Para disseminar novas tecnologias de produção e aumentar as condições de competitividade dos produtores diante do crescimento da produção, será realizado nesta quarta-feira, 7, no município de Pedras de Fogo o III Seminário de Abacaxicultura Paraibana. A intenção é reunir mais de 300 produtores para discutir aspectos como manejo de pragas, defensivos agrícolas, empreendedorismo na gestão da produção, competitividade e exportação.

 

Dados da Emater/PB conferem que foram colhidos 263 milhões de frutos que atenderam todo o país, principalmente a região sudeste, com destaque para São Paulo, considerado o maior importador dos abacaxis paraibanos.

 

Para Leôncio Vilar, assessor da cultura do abacaxi da Emater Paraíba, o evento anual tem sido significativo para a disseminação de conhecimentos técnicos junto aos produtores. “É um momento importante para conhecermos as dificuldades e desafios dos produtores e focarmos nossas ações na solução dos problemas que permeiam a abacaxicultura paraibana”, analisa Leôncio.

 

Ainda conforme Leôncio Vilar, o perfil do produtor é formado basicamente por agricultores familiares que atuam com lavouras dotadas ou não de sistemas de irrigação. Em comum entre eles está o retorno do investimento com apenas um ano e meio após o plantio das mudas. “O custo médio por hectare é de 13,9 mil reais em terrenos irrigados e 11,3 mil reais sem irrigação, o que faz da abacaxicultura uma lavoura cara. Entretanto, no ano passado o faturamento médio dos produtores foi de 20mil reais por hectare plantado”, explica o técnico.

 

Os municípios que lideram a produção são Itapororoca com 72 milhões de frutos colhidos em 2009, seguido de Santa Rita com 57 milhões, Araçagi, com 42,6 milhões, Pedras de Fogo, sede do Seminário, com 18 milhões e Lagoa de Dentro com 10,5 milhões de frutos.

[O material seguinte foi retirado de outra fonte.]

(** * zen2: the decision engine of the trading terminal

    A shallow embedding of [src/services/bitcoinService.ts] (volatility and
    probability model) and of [runEngine] in [src/TradingTerminal.tsx] (the
    periodic tick: take-profit exits, cooldown, entry evaluation, the
    processing lock), with the properties of the specification stated over
    them.

    Numbers.  A JavaScript [number] is an IEEE 754 binary64 value, and so is
    Rocq's primitive [float]: [+], [-], [*], [/], [sqrt] and the comparisons
    are the same operations, NaN and the infinities included.  Timestamps
    ([Date.now()]) and counters are integers and are kept in [Z].

    Collaborators.  [fetchOrderBook] and [placeOrderWithClient] belong to
    [services/polymarketService], which is outside the engine; a tick is
    given them, the clock and the random identifier in a [World].
    [TradingTerminal.tsx] calls [fetchOrderBook] without importing it; it
    is taken to be the function that [OrderBookView] imports.

    State.  [botStatusRef.current] is a copy of the [botStatus] state made
    after each render; a tick reads it at its start, five seconds after
    the previous one, and once more to count BUY entries, which the status
    updates of the same tick do not change.  The model reads [botStatus]
    itself.

    Time.  [runEngine] is an async function.  It is given twice: run to
    its end ([runEngine]), which is how ticks follow one another when each
    finishes within the timer period, and cut at its awaits ([startTick],
    [resume]), which lets ticks overlap; [machine_tick_is_runEngine]
    relates the two. *)

From Stdlib Require Import ZArith Bool List String Ascii Lia.
From Stdlib Require Import Floats.
Import ListNotations.

Set Warnings "-inexact-float".

Local Open Scope float_scope.

(** ** JavaScript number primitives *)

Module Js.

(** [x || d] on numbers: [0], [-0] and [NaN] are falsy. *)
Definition falsy (x : float) : bool := is_nan x || is_zero x.

Definition orDefault (x : option float) (d : float) : float :=
  match x with
  | Some v => if falsy v then d else v
  | None => d
  end.

(** [x >= y] and [x > y]; both are false as soon as one side is NaN. *)
Definition geb (x y : float) : bool := y <=? x.
Definition gtb (x y : float) : bool := y <? x.

(** An integer as a number ([array.length], a literal). *)
Definition ofZ (z : Z) : float := SF2Prim (binary_normalize prec emax z 0 false).
Definition ofNat (n : nat) : float := ofZ (Z.of_nat n).

Definition isNegZero (x : float) : bool :=
  match Prim2SF x with
  | S754_zero true => true
  | _ => false
  end.

(** [Math.max(a, b)]: NaN if either is NaN, and [+0] is larger than [-0]. *)
Definition max (a b : float) : float :=
  if is_nan a || is_nan b then nan
  else if a <? b then b
  else if b <? a then a
  else if isNegZero a then b else a.



(** [Math.pow(x, 2)], taken as the correctly rounded square. *)
Definition square (x : float) : float := x * x.

End Js.

(** ** bitcoinService.ts *)

Module BitcoinService.

Record PriceEntry := { timestamp : Z; price : float }.

(** [calculateVolatility], as a function of the module's [priceHistory]. *)
Definition calculateVolatility (priceHistory : list PriceEntry) : float :=
  if (List.length priceHistory <? 2)%nat then 5.0
  else
    let prices := map price priceHistory in
    let mean := fold_left (fun a b => a + b) prices 0 / Js.ofNat (List.length prices) in
    let variance :=
      fold_left (fun a b => a + Js.square (b - mean)) prices 0
      / Js.ofNat (List.length prices) in
    Js.max (sqrt variance) 1.0.


End BitcoinService.

(** ** types.ts *)

Inductive Outcome := YES | NO.
Inductive Side := BUY | SELL.
Inductive Status := OPEN | CLOSED | PARTIAL.
Inductive TradeDirectionBias := BOTH | YES_ONLY | NO_ONLY.

(** The fields of [Market] the engine reads. *)
Record Market := {
  id : string;
  question : string;
  clobTokenIds : list string
}.

Record OrderBookLevel := { price : float; size : float }.

Record OrderBook := { bids : list OrderBookLevel; asks : list OrderBookLevel }.

Module TradeLog.

Record t := {
  id : string;
  timestamp : Z;
  marketId : string;
  question : string;
  outcome : Outcome;
  side : Side;
  entryPrice : float;
  size : float;
  btcPriceAtEntry : float;
  modelProb : float;
  marketProb : float;
  volatilityAtEntry : float;
  status : Status
}.

(** [{ ...l, status: s }] *)
Definition withStatus (l : t) (s : Status) : t :=
  {| id := id l; timestamp := timestamp l; marketId := marketId l;
     question := question l; outcome := outcome l; side := side l;
     entryPrice := entryPrice l; size := size l;
     btcPriceAtEntry := btcPriceAtEntry l; modelProb := modelProb l;
     marketProb := marketProb l; volatilityAtEntry := volatilityAtEntry l;
     status := s |}.

End TradeLog.

Record RiskConfig := {
  maxPositionSize : float;
  edgeThreshold : float;
  maxTradesPerSeries : float;
  volatilityLookback : float;
  minProbThreshold : float;
  takeProfitPct : float;
  sellAmountPct : float;
  directionBias : TradeDirectionBias;
  maxBuyCountPerMarket : float
}.

(** The fields of [TradingSecrets] and [BotStatus] the engine reads or
    writes; balances and the key material play no part in a tick. *)
Record TradingSecrets := { proxyAddress : string; isConfigured : bool }.

Record BotStatus := {
  isActive : bool;
  tradesCount : Z;
  logs : list TradeLog.t;
  secrets : TradingSecrets
}.

Definition Outcome_eqb (a b : Outcome) : bool :=
  match a, b with YES, YES | NO, NO => true | _, _ => false end.

Definition Side_eqb (a b : Side) : bool :=
  match a, b with BUY, BUY | SELL, SELL => true | _, _ => false end.

Definition Status_eqb (a b : Status) : bool :=
  match a, b with
  | OPEN, OPEN | CLOSED, CLOSED | PARTIAL, PARTIAL => true
  | _, _ => false
  end.

Definition Bias_eqb (a b : TradeDirectionBias) : bool :=
  match a, b with
  | BOTH, BOTH | YES_ONLY, YES_ONLY | NO_ONLY, NO_ONLY => true
  | _, _ => false
  end.

(** ** String helpers ([toLowerCase], [includes]) *)

Module Str.

Definition lowerAscii (c : ascii) : ascii :=
  let n := nat_of_ascii c in
  if ((65 <=? n) && (n <=? 90))%nat then ascii_of_nat (n + 32) else c.

Fixpoint toLowerCase (s : string) : string :=
  match s with
  | EmptyString => EmptyString
  | String c r => String (lowerAscii c) (toLowerCase r)
  end.

Fixpoint includes (needle hay : string) : bool :=
  String.prefix needle hay
  || match hay with
     | EmptyString => false
     | String _ r => includes needle r
     end.

End Str.

(** ** TradingTerminal.tsx: component state *)

Inductive EventType := INFO | WARN | SUCCESS | ERROR.

(** The text of a system event.  Messages that interpolate numbers keep the
    numbers themselves (their rendering by [toFixed] is presentation);
    every other message is its string. *)
Inductive EventMsg :=
| Text (s : string)
| ClobDepth (yesAsk noAsk : float)
| CheckingPositions (n : nat)
| TpTriggered (pnlPct sellPct : float)
| AlphaAnalysis (model yesEdge noEdge : float)
| BuyLimitReached (currentBuys : nat) (limit : float)
| OpportunityFound (o : Outcome) (executePrice positionSize : float).

(** An event of the log; its identifier and clock time are left out. *)
Record SystemEvent := { msg : EventMsg; type : EventType }.

Definition COOLDOWN_MS : Z := 15000.

(** What [runEngine] reads and writes across ticks: the [botStatus] state
    (through [botStatusRef]), the two refs, the executing flag and the
    event log. *)
Record Terminal := {
  botStatus : BotStatus;
  lastTradeTimeRef : Z;
  processingTradeRef : bool;
  isExecuting : bool;
  systemEvents : list SystemEvent
}.

(** What a tick captures when it starts: the refs it reads once
    ([selectedMarketRef], [riskRef]) and the render values in its closure.
    [apiCreds] and [signer] are opaque capabilities, present or not. *)
Record Closure := {
  selectedMarket : option Market;
  risk : RiskConfig;
  modelProb : float;
  btcPrice : float;
  btcVol : float;
  apiCreds : bool;
  signer : bool
}.

(** One call of [placeOrderWithClient]. *)
Record Order := {
  proxy : string;
  tokenId : option string;
  limitPrice : float;
  orderSize : float;
  orderSide : Side
}.

(** The promise of [placeOrderWithClient] resolves or rejects with an
    error carrying a message. *)
Inductive OrderResult := Filled | Rejected (message : string).

(** The collaborators of a tick: the order-book fetch, the order
    submission (what a submission returns is a function of its arguments
    for the time of a stretch of the tick), the three readings of
    [Date.now()] (cooldown check, log timestamp, last-trade time) and the
    identifier drawn for a new log. *)
Record World := {
  fetchOrderBook : option string -> OrderBook;
  placeOrderWithClient : Order -> OrderResult;
  nowAtEntry : Z;
  nowAtLog : Z;
  nowAtConfirm : Z;
  randomId : string
}.

Definition setBotStatus (f : BotStatus -> BotStatus) (t : Terminal) : Terminal :=
  {| botStatus := f (botStatus t);
     lastTradeTimeRef := lastTradeTimeRef t;
     processingTradeRef := processingTradeRef t;
     isExecuting := isExecuting t;
     systemEvents := systemEvents t |}.

Definition setLastTradeTime (z : Z) (t : Terminal) : Terminal :=
  {| botStatus := botStatus t;
     lastTradeTimeRef := z;
     processingTradeRef := processingTradeRef t;
     isExecuting := isExecuting t;
     systemEvents := systemEvents t |}.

A abacaxicultura produz frutos o ano todo, mas intensifica a colheita no período que vai de agosto a janeiro do ano seguinte. Aproximadamente 80% da produção é colhida nesta época, os outros 20% se dividem entre os meses de fevereiro a julho, período que corresponde à alta dos preços no mercado, graças a diminuição na oferta do fruto.

 

Além de informações sobre produção e comercialização do abacaxi na Paraíba, durante o evento haverá intercâmbio de informações a partir da experiência realizada em São Paulo e na Bahia. O seminário é uma realização do Centro de Ciências Agrárias da UFPB, CCTA/UFCG – Pombal, Sebrae Paraíba, Emater/PB, Emepa, Prefeitura Municipal de Pedras de Fogo, Embrapa mandioca e fruticultura, Superintendência Federal de Agricultura na Paraíba e Banco do Nordeste.